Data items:
# # # #
(* ===== verification/EventLoopThreadPool.v ===== *)
(** * Loop threads: [src/msmuduo/net/EventLoopThread.h], [EventLoopThread.cpp],
    [EventLoopThreadPool.h], [EventLoopThreadPool.cpp]

    The pool hands out its loops in turn; a loop is its address. The start of
    one loop thread is a machine of three threads, the one that calls
    [startLoop], the new one, and the one that destroys the object, with
    the mutex and the condition variable between them. *)
From S2P Require Import Prelude.
From S2P Require Import Endian.
From S2P Require Import Format.
From S2P Require Import EventLoop.

(** ** The pool *)
Record EventLoopThreadPool := mkPool {
  baseLoop_ : positive;
  pool_name_ : bytes;
  started_ : bool;
  numThreads_ : Z;
  next_ : Z;
  threads_ : list bytes;      (* the names of the threads *)
  loops_ : list positive
}.

Definition new_EventLoopThreadPool (baseLoop : positive) (nameArg : bytes) : EventLoopThreadPool :=
  mkPool baseLoop nameArg false 0 0 [] [].

Definition setThreadNum (numThreads : Z) (p : EventLoopThreadPool) : EventLoopThreadPool :=
  mkPool (baseLoop_ p) (pool_name_ p) (started_ p) numThreads (next_ p) (threads_ p) (loops_ p).

Definition set_next (n : Z) (p : EventLoopThreadPool) : EventLoopThreadPool :=
  mkPool (baseLoop_ p) (pool_name_ p) (started_ p) (numThreads_ p) n (threads_ p) (loops_ p).

(** [char buf[100 + 32]; snprintf(buf, sizeof buf, "%s%d", ...)]. *)
Definition thread_name `{Platform} (name : bytes) (i : nat) : res bytes :=
  snprintf_z (100 + 32) (name ++ fmt_d (Z.of_nat i)).

(** [start]; [startLoop i] is the loop of the i-th thread. The first result
    is the loop [cb] is called with by this thread, if any. *)
Definition start `{Platform} (startLoop : nat -> positive) (in_loop cb : bool) (p : EventLoopThreadPool) :
    res (option positive * EventLoopThreadPool) :=
  assert_ (negb (started_ p));;
  assert_in_loop in_loop;;
  let ids := seq 0 (Z.to_nat (numThreads_ p)) in
  names ← mapM (thread_name (pool_name_ p)) ids;
  let p' := mkPool (baseLoop_ p) (pool_name_ p) true (numThreads_ p) (next_ p)
              (threads_ p ++ names) (loops_ p ++ (startLoop <$> ids)) in
  Ok (if (numThreads_ p =? 0)%Z && cb then Some (baseLoop_ p) else None, p').

Definition getNextLoop (in_loop : bool) (p : EventLoopThreadPool) :
    res (positive * EventLoopThreadPool) :=
  assert_in_loop in_loop;;
  assert_ (started_ p);;
  match loops_ p with
  | [] => Ok (baseLoop_ p, p)
  | _ =>
      loop ← get_ OutOfBounds (if (0 <=? next_ p)%Z then loops_ p !! Z.to_nat (next_ p) else None);
      let n := (next_ p + 1)%Z in
      Ok (loop, set_next (if (Z.of_nat (length (loops_ p)) <=? n)%Z then 0%Z else n) p)
  end.

Definition getLoopForHash (in_loop : bool) (hashCode : nat) (p : EventLoopThreadPool) : res positive :=
  assert_in_loop in_loop;;
  match loops_ p with
  | [] => Ok (baseLoop_ p)
  | _ => get_ OutOfBounds (loops_ p !! (hashCode mod length (loops_ p)))
  end.

Definition getAllLoops (in_loop : bool) (p : EventLoopThreadPool) : res (list positive) :=
  assert_in_loop in_loop;;
  assert_ (started_ p);;
  Ok (match loops_ p with [] => [baseLoop_ p] | _ => loops_ p end).

(** ** Round robin *)

Fixpoint next_loops (n : nat) (p : EventLoopThreadPool) : res (list positive * EventLoopThreadPool) :=
  match n with
  | O => Ok ([], p)
  | S n =>
      '(l, p) ← getNextLoop true p;
      '(ls, p) ← next_loops n p;
      Ok (l :: ls, p)
  end.

(** A pool that runs: [next_] is an index, or 0 when there are no loops. *)
Definition pool_inv (p : EventLoopThreadPool) : Prop :=
  started_ p = true /\ (next_ p = 0 \/ 0 <= next_ p < Z.of_nat (length (loops_ p)))%Z.

(** The i-th loop in turn. *)
Definition in_turn (p : EventLoopThreadPool) (i : nat) : positive :=
  match loops_ p with
  | [] => baseLoop_ p
  | ls => nth ((Z.to_nat (next_ p) + i) mod length ls) ls (baseLoop_ p)
  end.

(** The names of the threads fit the array of [start]. *)
Definition names_fit (p : EventLoopThreadPool) : Prop :=
  length (pool_name_ p) <= 121 /\ (numThreads_ p < 2 ^ 31)%Z.

Lemma pool_start_ok `{Platform} sl cb p :
  next_ p = 0%Z -> started_ p = false -> names_fit p ->
  exists r p', start sl true cb p = Ok (r, p') /\ pool_inv p' /\ next_ p' = 0%Z.
Proof.
  intros Hn Hs [Hl Ht]. unfold start. rewrite Hs. run_res.
  assert (Hm : exists names, mapM (thread_name (pool_name_ p)) (seq 0 (Z.to_nat (numThreads_ p))) = Ok names).
  { assert (Hi : Forall (fun i => Z.of_nat i < 2 ^ 31)%Z (seq 0 (Z.to_nat (numThreads_ p))))
      by (apply Forall_seq; lia).
    induction Hi as [|i l Hi _ [names IH]]; [by exists []|]. exists ((pool_name_ p ++ fmt_d (Z.of_nat i)) :: names).
    pose proof (fmt_d_length 10 (Z.of_nat i)) as Hd.
    assert (Ei : thread_name (pool_name_ p) i = Ok (pool_name_ p ++ fmt_d (Z.of_nat i)))
      by (apply snprintf_z_fits; rewrite length_app; lia).
    cbn [mapM]. rewrite Ei. run_res. by rewrite IH. }
  destruct Hm as [names ->]. run_res. do 2 eexists. split; [reflexivity|]. split; [split; [done|by left] | done].
Qed.

Lemma in_turn_nth p i :
  loops_ p <> [] ->
  in_turn p i = nth ((Z.to_nat (next_ p) + i) mod length (loops_ p)) (loops_ p) (baseLoop_ p).
Proof. unfold in_turn. by destruct (loops_ p). Qed.

Lemma getNextLoop_turn p :
  pool_inv p -> exists p', getNextLoop true p = Ok (in_turn p 0, p') /\ pool_inv p'
    /\ loops_ p' = loops_ p /\ baseLoop_ p' = baseLoop_ p
    /\ forall i, in_turn p' i = in_turn p (S i).
Proof.
  intros [Hs Hn]. destruct (decide (loops_ p = [])) as [E|Hne].
  { exists p. unfold getNextLoop, in_turn. rewrite Hs, E. run_res. done. }
  assert (H0 : length (loops_ p) <> 0) by (by intros ?%nil_length_inv).
  set (k := Z.to_nat (next_ p)). assert (Hk : k < length (loops_ p)) by lia.
  set (n := (if (Z.of_nat (length (loops_ p)) <=? next_ p + 1)%Z then 0%Z else (next_ p + 1)%Z)).
  assert (Hw : n = Z.of_nat (S k mod length (loops_ p))).
  { unfold n. case_if; [replace (S k) with (length (loops_ p)) by lia; by rewrite Nat.Div0.mod_same|].
    rewrite Nat.mod_small by lia. lia. }
  destruct (lookup_lt_is_Some_2 (loops_ p) k Hk) as [l Hl].
  exists (set_next n p). split_and!.
  - unfold getNextLoop. rewrite Hs. run_res. rewrite (proj2 (Z.leb_le 0 (next_ p))) by lia.
    fold k. rewrite Hl. rewrite in_turn_nth by done. fold k.
    rewrite Nat.add_0_r, Nat.mod_small, nth_lookup, Hl by done. by destruct (loops_ p).
  - split; [done|]. right. cbn [next_ set_next loops_].
    pose proof (Nat.mod_upper_bound (S k) (length (loops_ p)) H0). lia.
  - done.
  - done.
  - intros i. rewrite !in_turn_nth by done. cbn [next_ set_next loops_ baseLoop_].
    rewrite Hw, Nat2Z.id, Nat.Div0.add_mod_idemp_l. by replace (S k + i) with (k + S i) by lia.
Qed.

Lemma next_loops_turn n p :
  pool_inv p -> exists p', next_loops n p = Ok (in_turn p <$> seq 0 n, p') /\ pool_inv p'
    /\ loops_ p' = loops_ p /\ baseLoop_ p' = baseLoop_ p.
Proof.
  revert p; induction n as [|n IH]; intros p Hp; [by exists p|].
  destruct (getNextLoop_turn p Hp) as (p1 & E1 & Hp1 & Hl1 & Hb1 & Ht).
  destruct (IH p1 Hp1) as (p2 & E2 & Hp2 & Hl2 & Hb2). exists p2.
  cbn [next_loops]. rewrite E1. run_res. rewrite E2. run_res. split_and!; [|done|congruence..].
  cbn [seq fmap list_fmap]. do 3 f_equal. rewrite <- fmap_S_seq. rewrite <- list_fmap_compose.
  apply list_fmap_ext. intros i x _. apply Ht.
Qed.

(** A loop's share of a list of choices. *)
Definition share (l : positive) (ls : list positive) : nat := length (filter (l =.) ls).

Lemma share_app l a b : share l (a ++ b) = share l a + share l b.
Proof. unfold share. by rewrite filter_app, length_app. Qed.

Lemma share_none l ls : l ∉ ls -> share l ls = 0.
Proof.
  unfold share. induction ls as [|x ls IH]; intros Hl; [done|].
  rewrite filter_cons_False by set_solver. apply IH. set_solver.
Qed.

Lemma share_some l ls : l ∈ ls -> 1 <= share l ls.
Proof.
  intros Hl. unfold share. destruct (filter (l =.) ls) as [|] eqn:E; [|simpl; lia].
  assert (l ∈ filter (l =.) ls) as Hf by (by apply list_elem_of_filter).
  rewrite E in Hf. by apply elem_of_nil in Hf.
Qed.

Lemma share_NoDup l ls : NoDup ls -> share l ls <= 1.
Proof.
  induction 1 as [|x ls Hx _ IH]; [unfold share; simpl; lia|].
  change (x :: ls) with ([x] ++ ls). rewrite share_app. destruct (decide (l = x)) as [->|Hn].
  - rewrite (share_none x ls) by done. unfold share. rewrite filter_cons_True by done. simpl. lia.
  - rewrite (share_none l [x]) by set_solver. lia.
Qed.

Section Turns.
Context (p : EventLoopThreadPool) (Hinv : pool_inv p) (Hne : loops_ p <> []) (Hnd : NoDup (loops_ p)).

Lemma in_turn_lookup i :
  loops_ p !! ((Z.to_nat (next_ p) + i) mod length (loops_ p)) = Some (in_turn p i).
Proof.
  assert (Hl : length (loops_ p) <> 0) by (by intros ?%nil_length_inv).
  pose proof (Nat.mod_upper_bound (Z.to_nat (next_ p) + i) _ Hl) as Hb.
  unfold in_turn. destruct (loops_ p) as [|l0 ls] eqn:E; [done|]. rewrite <- E in *.
  destruct (lookup_lt_is_Some_2 (loops_ p) _ Hb) as [x Hx].
  rewrite nth_lookup. unfold default. by rewrite Hx.
Qed.

(** Two turns less than a round apart go to different loops. *)
Lemma in_turn_inj i j : i < j < i + length (loops_ p) -> in_turn p i <> in_turn p j.
Proof.
  intros Hij E. pose proof (in_turn_lookup i) as Hi. pose proof (in_turn_lookup j) as Hj.
  rewrite E in Hi. pose proof (NoDup_lookup _ _ _ _ Hnd Hi Hj) as Hm.
  assert (Hl : length (loops_ p) <> 0) by (by intros ?%nil_length_inv).
  pose proof (Nat.div_mod (Z.to_nat (next_ p) + i) _ Hl) as Di.
  pose proof (Nat.div_mod (Z.to_nat (next_ p) + j) _ Hl) as Dj. rewrite Hm in Di.
  set (a := (_ + i) / _) in *. set (b := (_ + j) / _) in *.
  set (n := length (loops_ p)) in *. clearbody a b n.
  destruct (Nat.lt_trichotomy a b) as [?|[->|?]]; [|lia|]; nia.
Qed.

Lemma in_turn_loops i : in_turn p i ∈ loops_ p.
Proof. eapply list_elem_of_lookup_2, in_turn_lookup. Qed.

Lemma turns_NoDup s n : n <= length (loops_ p) -> NoDup (in_turn p <$> seq s n).
Proof.
  revert s; induction n as [|n IH]; intros s Hn; [constructor|].
  cbn [seq fmap list_fmap]. constructor; [|apply IH; lia].
  intros (i & E & Hi%elem_of_seq)%list_elem_of_fmap. revert E. apply in_turn_inj. lia.
Qed.

(** In a round each loop has one turn. *)
Lemma round_perm s : in_turn p <$> seq s (length (loops_ p)) ≡ₚ loops_ p.
Proof.
  apply submseteq_length_Permutation.
  - apply NoDup_submseteq; [by apply turns_NoDup|].
    intros x (i & -> & _)%list_elem_of_fmap. apply in_turn_loops.
  - by rewrite length_fmap, length_seq.
Qed.

Lemma share_round l s : l ∈ loops_ p -> share l (in_turn p <$> seq s (length (loops_ p))) = 1.
Proof.
  intros Hl. unfold share. rewrite (round_perm s).
  pose proof (share_NoDup l _ Hnd). pose proof (share_some l _ Hl). unfold share in *. lia.
Qed.

(** Shares are equal up to one. *)
Lemma share_turns l q r s :
  l ∈ loops_ p -> r < length (loops_ p) ->
  q <= share l (in_turn p <$> seq s (q * length (loops_ p) + r)) <= S q.
Proof.
  intros Hl Hr. revert s; induction q as [|q IH]; intros s.
  - simpl. split; [lia|]. apply share_NoDup, turns_NoDup. lia.
  - replace (S q * length (loops_ p) + r) with (length (loops_ p) + (q * length (loops_ p) + r)) by lia.
    rewrite seq_app, fmap_app, share_app, share_round by done. specialize (IH (s + length (loops_ p))). lia.
Qed.
End Turns.

(** round robin: from a started pool any number [n] of calls succeeds, the
    i-th returns the loop whose turn it is, and each of the loops gets
    [n / size] of them or one more; without threads all go to the base
    loop. *)
Theorem round_robin p n :
  pool_inv p -> NoDup (loops_ p) ->
  exists p', next_loops n p = Ok (in_turn p <$> seq 0 n, p') /\ pool_inv p'
    /\ (loops_ p = [] -> Forall (baseLoop_ p =.) (in_turn p <$> seq 0 n))
    /\ forall l, l ∈ loops_ p ->
         n / length (loops_ p) <= share l (in_turn p <$> seq 0 n) <= S (n / length (loops_ p)).
Proof.
  intros Hp Hnd. destruct (next_loops_turn n p Hp) as (p' & E & Hp' & _). exists p'.
  split; [done|]. split; [done|]. split.
  - intros H0. apply Forall_fmap, Forall_true. intros i. unfold in_turn. simpl. by rewrite H0.
  - intros l Hl. assert (Hne : loops_ p <> []) by (intros H0; rewrite H0 in Hl; set_solver).
    assert (length (loops_ p) <> 0) as H0 by (by intros ?%nil_length_inv).
    rewrite (Nat.div_mod n (length (loops_ p)) H0) at 2 3. rewrite Nat.mul_comm.
    apply share_turns; try done. by apply Nat.mod_upper_bound.
Qed.

Definition demo_pool : EventLoopThreadPool :=
  mkPool 1 (str "io") true 3 1 [] [2; 3; 4]%positive.

Lemma round_robin_witness :
  exists p', next_loops 5 demo_pool = Ok ([3; 4; 2; 3; 4]%positive, p').
Proof.
  assert (H : pool_inv demo_pool) by (split; [reflexivity | right; simpl; lia]).
  assert (Hn : NoDup (loops_ demo_pool))
    by (apply (bool_decide_unpack _); vm_compute; exact I).
  destruct (round_robin demo_pool 5 H Hn) as (p' & E & _). exists p'. exact E.
Defined.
# # # #
§ What to produce: Please return only the lines above, starting at the line that has "pool_inv p -> exists p', getNextLoop" and ending at the line that has "assert (Hw : n", keeping both and leaving each one unchanged.

§ Answer to the problem:
  pool_inv p -> exists p', getNextLoop true p = Ok (in_turn p 0, p') /\ pool_inv p'
    /\ loops_ p' = loops_ p /\ baseLoop_ p' = baseLoop_ p
    /\ forall i, in_turn p' i = in_turn p (S i).
Proof.
  intros [Hs Hn]. destruct (decide (loops_ p = [])) as [E|Hne].
  { exists p. unfold getNextLoop, in_turn. rewrite Hs, E. run_res. done. }
  assert (H0 : length (loops_ p) <> 0) by (by intros ?%nil_length_inv).
  set (k := Z.to_nat (next_ p)). assert (Hk : k < length (loops_ p)) by lia.
  set (n := (if (Z.of_nat (length (loops_ p)) <=? next_ p + 1)%Z then 0%Z else (next_ p + 1)%Z)).
  assert (Hw : n = Z.of_nat (S k mod length (loops_ p))).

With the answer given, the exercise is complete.